Airborne particulate matter (PM) triggers cornea inflammation and pyroptosis via NLRP3 activation.

Although studies have demonstrated that fine particulate matter (PM) induces ocular surface damage, PM2.5 exposure causes cornea toxicity is not entirely clear. The aim of this study is to investigate the role of the nod-like receptor family pyrin domain containing three (NLRP3) inflammasome-mediated pyroptosis in PM-related corneal toxicity. Human corneal epithelial cells (HCECs) were exposed to different concentrations of PM, and the cell viability, expressions of NLRP3 inflammasome mediated pyroptosis axis molecules and intracellular reactive oxygen species (ROS) formation were measured in HCECs. Animal experiments were undertaken to topically apply PM suspension to mouse eyes for three months and the pyroptosis related molecules in the mouse corneas were measured. RESULTS: Our results showed a dose-dependent decrease of HCEC viability in the PM-treated cells.
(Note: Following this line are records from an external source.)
(** What [_check_job_status] answers for a registered job whose progress
    tracker exists:
    - an answer has a ["results"] key exactly when the task is done and
      [task.exception()] is [None];
    - when the task returned, the answer carries its results, rendered, and
      a null error;
    - when the task raised an exception whose truth value is true, the
      answer carries [str] of the exception in ["error"] and has no results;
    - when the task is not done, there are no results and the error is
      null. *)
Lemma check_job_status_cases (reg : Registry) (job_id : string)
    (job : JobInfo) (pd : dict ProgressSnapshot) :
  dict_get reg job_id = Some job ->
  progress (runner job) = Some pd ->
  (forall info, _check_job_status reg job_id = Returned (JobStatus info) ->
     (si_results info <> None <->
      Task.done (task (runner job)) = true /\
      Task.exception (task (runner job)) = Returned None)) /\
  (forall r, task (runner job) = Task.Finished r ->
     exists info, _check_job_status reg job_id = Returned (JobStatus info) /\
       si_results info = Some (render_results r) /\ si_error info = None) /\
  (forall e, task (runner job) = Task.Failed e ->
     exists info, _check_job_status reg job_id = Returned (JobStatus info) /\
       si_error info = Some e /\ si_results info = None) /\
  (Task.done (task (runner job)) = false ->
     exists info, _check_job_status reg job_id = Returned (JobStatus info) /\
       si_results info = None /\ si_error info = None).
Proof.
  intros Hget Hpd. unfold _check_job_status. rewrite Hget, Hpd.
  destruct (task (runner job)) as [b|r|e|e|] eqn:Htk; simpl;
    (split; [|split; [|split]]).
  all: try (intros info [= <-]; simpl; split;
            [intros H; try (now elim H); auto | intros [? ?]; congruence]).
  all: try discriminate.
  all: try (intros ? [= <-]; eexists; split; [reflexivity|simpl; auto]).
  all: try (intros _; eexists; split; [reflexivity|simpl; auto]).
  all: try (intros; discriminate).
Qed.

(** C10. Two registered jobs for which [_check_job_status] gives no
    response at all.  The first was cancelled through [_cancel_job] and its
    task then ended cancelled: the task is done, [task.exception()] raises
    [CancelledError] and the error escapes the tool.  The task of the second
    raised an exception whose truth value is false: the tool takes the task
    for one without exception, calls [task.result()], and the exception of
    the task escapes. *)
Theorem cancelled_job_gets_no_response :
  reachable Examples.cancelled_for_good /\
  (exists job, dict_get Examples.cancelled_for_good "job-1" = Some job /\
               Task.done (task (runner job)) = true /\
               progress (runner job) = Some []) /\
  _check_job_status Examples.cancelled_for_good "job-1" = Raised CancelledError /\
  reachable Examples.errored_falsy /\
  (exists job, dict_get Examples.errored_falsy "job-1" = Some job /\
               task (runner job) = Task.FailedFalsy "") /\
  _check_job_status Examples.errored_falsy "job-1" = Raised (TaskError "").
Proof.
  split; [apply reachable_cancelled_for_good|].
  split; [eexists; repeat split|].
  split; [reflexivity|].
  split; [apply reachable_errored_falsy|].
  split; [eexists; repeat split|]. reflexivity.
Qed.

(** C2, as stated, fails: the task of a reachable job raised, and the job is
    reported as ["failed"] neither by its stored status (["running"]), nor
    by [_check_job_status] (["completed"]), nor by [_list_jobs]
    (["running"]). *)
Lemma errored_job_not_reported_failed :
  ~ errored_job_reported_failed stored_status /\
  ~ errored_job_reported_failed checked_status /\
  ~ errored_job_reported_failed listed_status.
Proof.
  repeat split; intros H;
    specialize (H Examples.errored "job-1"
                  (set_task Examples.launched_job (Task.Failed "boom")) "boom"
                  reachable_errored eq_refl eq_refl);
    discriminate H.
Qed.

End JobsClaims.

(** ** Inspecting the stores of one run *)

Module DiskFacts.

Import Disk.

Lemma sum_flags_filled (m : list bool) :
  (sum_flags m + Z.of_nat (List.length (filter negb m)) = Z.of_nat (List.length m))%Z.
Proof.
  induction m as [|b m IH]; [reflexivity|].
  destruct b; cbn [sum_flags fold_right filter negb List.length];
    fold (sum_flags m); lia.
Qed.

(** A name that already has its entry keeps it through the loop, when the
    loop can only write the same entry again. *)
Lemma progress_loop_keeps store names :
  forall outs ac outs' ac' name v,
    progress_loop store names outs ac = Returned (outs', ac') ->
    dict_get outs name = Some v ->
    (forall data pn, store_item store name = Returned data ->
                     inspect data = Returned pn -> entry pn = v) ->
    dict_get outs' name = Some v.
Proof.
  induction names as [|output_name rest IH]; intros outs ac outs' ac' name v Hloop Hget Hsame.
  - simpl in Hloop. injection Hloop as Houts _. now rewrite <- Houts.
  - cbn [progress_loop] in Hloop.
    destruct (store_item store output_name) as [data|] eqn:Hitem;
      cbn [bind] in Hloop; [|discriminate].
    destruct (inspect data) as [pn|] eqn:Hpn;
      cbn [bind] in Hloop; [|discriminate].
    eapply IH; [exact Hloop| |exact Hsame].
    destruct (string_dec output_name name) as [->|Hne].
    + rewrite dict_get_set_same. f_equal. eauto.
    + now rewrite dict_get_set_other.
Qed.

(** What the loop returns holds, for every output name, the entry made
    from the store of that name. *)
Lemma progress_loop_lookup store names :
  forall outs ac outs' ac' name data,
    progress_loop store names outs ac = Returned (outs', ac') ->
    In name names ->
    store_item store name = Returned data ->
    exists pn, inspect data = Returned pn /\ dict_get outs' name = Some (entry pn).
Proof.
  induction names as [|output_name rest IH]; intros outs ac outs' ac' name data Hloop Hin Hitem.
  - contradiction.
  - cbn [progress_loop] in Hloop.
    destruct (store_item store output_name) as [data0|] eqn:Hitem0;
      cbn [bind] in Hloop; [|discriminate].
    destruct (inspect data0) as [pn|] eqn:Hpn;
      cbn [bind] in Hloop; [|discriminate].
    destruct (in_dec string_dec name rest) as [Hrest|Hnot].
    + eapply IH; eauto.
    + destruct Hin as [->|Hin]; [|contradiction].
      rewrite Hitem in Hitem0. injection Hitem0 as <-.
      exists pn. split; [assumption|].
      eapply progress_loop_keeps; [exact Hloop| |].
      * apply dict_get_set_same.
      * intros data1 pn1 H1 H2. congruence.
Qed.

(** The loop returns when every name has a store that can be inspected. *)
Lemma progress_loop_returns store names :
  (forall name, In name names ->
     exists data pn, store_item store name = Returned data /\
                     inspect data = Returned pn) ->
  forall outs ac, exists r, progress_loop store names outs ac = Returned r.
Proof.
  induction names as [|output_name rest IH]; intros Hall outs ac.
  - eexists. reflexivity.
  - destruct (Hall output_name (or_introl eq_refl)) as (data & pn & Hitem & Hpn).
    cbn [progress_loop]. rewrite Hitem. cbn [bind]. rewrite Hpn. cbn [bind].
    apply IH. intros name Hin. apply Hall. now right.
Qed.


Lemma progress_info_lookup run_info outs ac name data :
  _progress_info_from_disk run_info = Returned (outs, ac) ->
  In name (all_output_names run_info) ->
  dict_get (init_store run_info) name = Some data ->
  exists pn, inspect data = Returned pn /\ dict_get outs name = Some (entry pn).
Proof.
  intros Hret Hin Hget. eapply progress_loop_lookup; eauto.
  unfold store_item. now rewrite Hget.
Qed.

End DiskFacts.

Module DiskClaims.

Import Disk DiskFacts.

(** C4. For an array store of shape (0,), which is resolved and has an
    empty mask, the division by [data.size] raises [ZeroDivisionError]:
    the inspector reports no fraction for the output, and
    [_progress_info_from_disk] reports nothing for the run. *)
Theorem empty_array_not_reported :
  shape_is_resolved (shape Examples.empty_array) = true /\
  well_formed Examples.empty_array /\
  inspect (ArrayData Examples.empty_array) = Raised ZeroDivisionError /\
  _progress_info_from_disk Examples.empty_array_run = Raised ZeroDivisionError /\
  ~ resolved_array_reports_fraction.
Proof.
  repeat split.
  intros H.
  destruct (H Examples.empty_array eq_refl (conj eq_refl eq_refl)) as (q & Hq & _).
  discriminate Hq.
Qed.

(** C9. For an output kept in a single file, the progress is 1.0 and the
    bytes are the size of the file when the file exists, and the progress
    is 0.0 with 0 bytes when it does not; no other fraction occurs.  The
    entry that [_progress_info_from_disk] returns for the output holds
    these values, and is complete exactly when the file exists. *)
Theorem single_file_progress (stat : option Z) :
  inspect (PathData stat) =
    Returned (match stat with
              | Some st_size => (Fraction 1, st_size)
              | None => (Fraction 0, 0%Z)
              end) /\
  (forall run_info name outs ac,
     _progress_info_from_disk run_info = Returned (outs, ac) ->
     In name (all_output_names run_info) ->
     dict_get (init_store run_info) name = Some (PathData stat) ->
     dict_get outs name =
       Some (match stat with
             | Some st_size =>
                 {| op_progress := Fraction 1; op_complete := true;
                    op_bytes := st_size |}
             | None =>
                 {| op_progress := Fraction 0; op_complete := false;
                    op_bytes := 0%Z |}
             end)).
Proof.
  split.
  - now destruct stat.
  - intros run_info name outs ac Hret Hin Hget.
    destruct (progress_info_lookup run_info outs ac name _ Hret Hin Hget)
      as (pn & Hpn & Hout).
    rewrite Hout. destruct stat; simpl in Hpn; injection Hpn as <-; reflexivity.
Qed.

Lemma single_file_progress_witness :
  exists outs ac,
    _progress_info_from_disk Examples.mixed_run = Returned (outs, ac) /\
    dict_get outs "total" =
      Some {| op_progress := Fraction 1; op_complete := true; op_bytes := 31%Z |}.
Proof.
  eexists. eexists. split; [reflexivity|].
  refine (proj2 (single_file_progress (Some 31%Z)) Examples.mixed_run "total"
            _ _ eq_refl _ eq_refl).
  simpl. auto.
Defined.

End DiskClaims.

(** ** Listing the runs under a folder *)

Module RunsFacts.

Import Runs.

(** *** The order of strings *)

Lemma ascii_compare_refl a : Ascii.compare a a = Eq.
Proof. unfold Ascii.compare. apply N.compare_refl. Qed.

Lemma ascii_compare_lt_trans a b c :
  Ascii.compare a b = Lt -> Ascii.compare b c = Lt -> Ascii.compare a c = Lt.
Proof.
  unfold Ascii.compare. rewrite !N.compare_lt_iff. apply N.lt_trans.
Qed.

Lemma string_compare_refl s : String.compare s s = Eq.
Proof.
  induction s as [|a s IH]; simpl; [reflexivity|].
  now rewrite ascii_compare_refl.
Qed.

Lemma string_compare_lt_trans s1 :
  forall s2 s3, String.compare s1 s2 = Lt -> String.compare s2 s3 = Lt ->
                String.compare s1 s3 = Lt.
Proof.
  induction s1 as [|a s1 IH]; intros [|b s2] [|c s3]; simpl; try congruence.
  destruct (Ascii.compare a b) eqn:Hab; try discriminate;
    destruct (Ascii.compare b c) eqn:Hbc; try discriminate.
  - apply Ascii.compare_eq_iff in Hab, Hbc. subst.
    rewrite ascii_compare_refl. apply IH.
  - apply Ascii.compare_eq_iff in Hab. subst. now rewrite Hbc.
  - apply Ascii.compare_eq_iff in Hbc. subst. now rewrite Hab.
  - now rewrite (ascii_compare_lt_trans a b c Hab Hbc).
Qed.

Lemma string_leb_trans s1 s2 s3 :
  String.leb s1 s2 = true -> String.leb s2 s3 = true -> String.leb s1 s3 = true.
Proof.
  unfold String.leb.
  destruct (String.compare s1 s2) eqn:H12; try discriminate;
    destruct (String.compare s2 s3) eqn:H23; try discriminate; intros _ _.
  - apply String.compare_eq_iff in H12, H23. subst.
    now rewrite string_compare_refl.
  - apply String.compare_eq_iff in H12. subst. now rewrite H23.
  - apply String.compare_eq_iff in H23. subst. now rewrite H12.
  - now rewrite (string_compare_lt_trans s1 s2 s3 H12 H23).
Qed.

Lemma string_ltb_leb s1 s2 : String.ltb s1 s2 = true -> String.leb s1 s2 = true.
Proof.
  unfold String.ltb, String.leb. now destruct (String.compare s1 s2).
Qed.

Lemma string_not_ltb_leb s1 s2 : String.ltb s1 s2 = false -> String.leb s2 s1 = true.
Proof.
  unfold String.ltb, String.leb. rewrite (String.compare_antisym s2 s1).
  now destruct (String.compare s1 s2).
Qed.


(** *** Sorting and truncating *)

Lemma insert_desc_forall (P : _RunEntry -> Prop) x l :
  P x -> Forall P l -> Forall P (insert_desc x l).
Proof.
  intros Hx Hl. induction Hl as [|y l Hy Hl IH]; simpl.
  - auto.
  - destruct (String.ltb (last_modified x) (last_modified y)); auto.
Qed.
NLRP3 inflammasome-mediated pyroptosis axis (NLRP3, ASC, GSDMD, caspase-1, IL-1β, and IL-18) were activated in the PM-treated HCECs, accompanied by increased ROS formation. Further in vivo study confirmed the activation of this pathway in the mouse corneas exposed to PM. In conclusion, this study provids novel evidence that PM induces corneal toxicity by triggering cell pyroptosis.